A new study suggests that small and medium-sized enterprises (SMEs) are still confused about the upcoming General Data Protection Regulations (GDPR).
The GDPR will be become law for all European Union (EU) member states – including the UK – from May 2018.
The new legislation will effectively replace the outstanding UK Data Protection Act, and will have far-reaching implications for businesses in terms of the ways in which they collect, use and store data.
It will also bring with it new and extended rights for individuals.
Despite this, a new survey of more than 900 UK SMEs suggests that many are not sure what ‘personal data’ or ‘extended rights’ actually mean under the GDPR.

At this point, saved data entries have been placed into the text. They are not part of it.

(** ** C3: the layers the constructor builds *)

Section Constructor.
Context {R : Type} {SR : Scalar R}.

Lemma kind_of_append (params : state_dict R) (l : list (module R))
    (layer : state_dict R -> module R) (k : layer_kind) :
  (forall p, kind_of (layer p) = k) ->
  map kind_of (NnSeqBnMLP.append params l layer) = map kind_of l ++ [k].
Proof.
  intros Hk. unfold NnSeqBnMLP.append.
  rewrite map_app. simpl. rewrite Hk. reflexivity.
Qed.

Lemma nth_error_nth_lt (dims : list nat) (i : nat) :
  i < List.length dims -> nth_error dims i = Some (nth i dims 0).
Proof. intros H. apply nth_error_nth'. exact H. Qed.

Lemma init_step_kinds (dims : list nat) (if_layer_norm : bool)
    (params : state_dict R) (l : list (module R)) (i : nat) :
  i + 1 < List.length dims ->
  exists l',
    NnSeqBnMLP.init_step dims if_layer_norm params (Some l) i = Some l' /\
    map kind_of l' = map kind_of l ++ spec_round dims if_layer_norm i.
Proof.
  intros Hi. unfold NnSeqBnMLP.init_step, spec_round. simpl bind.
  rewrite (nth_error_nth_lt dims i) by lia.
  rewrite (nth_error_nth_lt dims (i + 1)) by lia.
  destruct if_layer_norm; simpl bind; eexists; (split; [reflexivity|]).
  - rewrite !kind_of_append with (k := KLinear (nth i dims 0) (nth (i + 1) dims 0))
      by reflexivity.
    rewrite kind_of_append with (k := KLayerNorm (nth i dims 0)) by reflexivity.
    rewrite kind_of_append with (k := KGELU) by reflexivity.
    rewrite <- !app_assoc. reflexivity.
  - rewrite !kind_of_append with (k := KLinear (nth i dims 0) (nth (i + 1) dims 0))
      by reflexivity.
    rewrite kind_of_append with (k := KGELU) by reflexivity.
    rewrite <- !app_assoc. reflexivity.
Qed.

Lemma init_loop_kinds (dims : list nat) (if_layer_norm : bool)
    (params : state_dict R) (rounds : list nat) :
  (forall i, In i rounds -> i + 1 < List.length dims) ->
  forall l,
  exists l',
    fold_left (NnSeqBnMLP.init_step dims if_layer_norm params) rounds (Some l)
      = Some l' /\
    map kind_of l'
      = map kind_of l ++ flat_map (spec_round dims if_layer_norm) rounds.
Proof.
  induction rounds as [|i rounds IH]; intros Hin l.
  - exists l. simpl. rewrite app_nil_r. split; reflexivity.
  - destruct (init_step_kinds dims if_layer_norm params l i) as (l1 & H1 & K1).
    { apply Hin. left. reflexivity. }
    destruct (IH (fun j Hj => Hin j (or_intror Hj)) l1) as (l2 & H2 & K2).
    exists l2. cbn [fold_left]. rewrite H1. split; [exact H2|].
    rewrite K2, K1. simpl flat_map. rewrite <- app_assoc. reflexivity.
Qed.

In fact, 19 per cent of SMEs told the survey – which was carried out by Close Brothers – that they did not clearly understand the concept of ‘personal data’, while a further 50 per cent said that they only ‘sort of’ understood it.
Similarly, less than half (48 per cent) of SMEs said that they clearly understood the new and extended rights that the GDPR will bring for individuals.
The worrying results of the survey highlight the importance of SMEs seeking specialist advice to ensure that they are prepared for the GDPR and fully compliant by May 2018.
This is particularly important, as penalties for non-compliance with the GDPR are frighteningly high – and firms can potentially be fined up to four per cent of their global turnover or €20 million (£17.7 million), whichever is higher, for serious data breaches.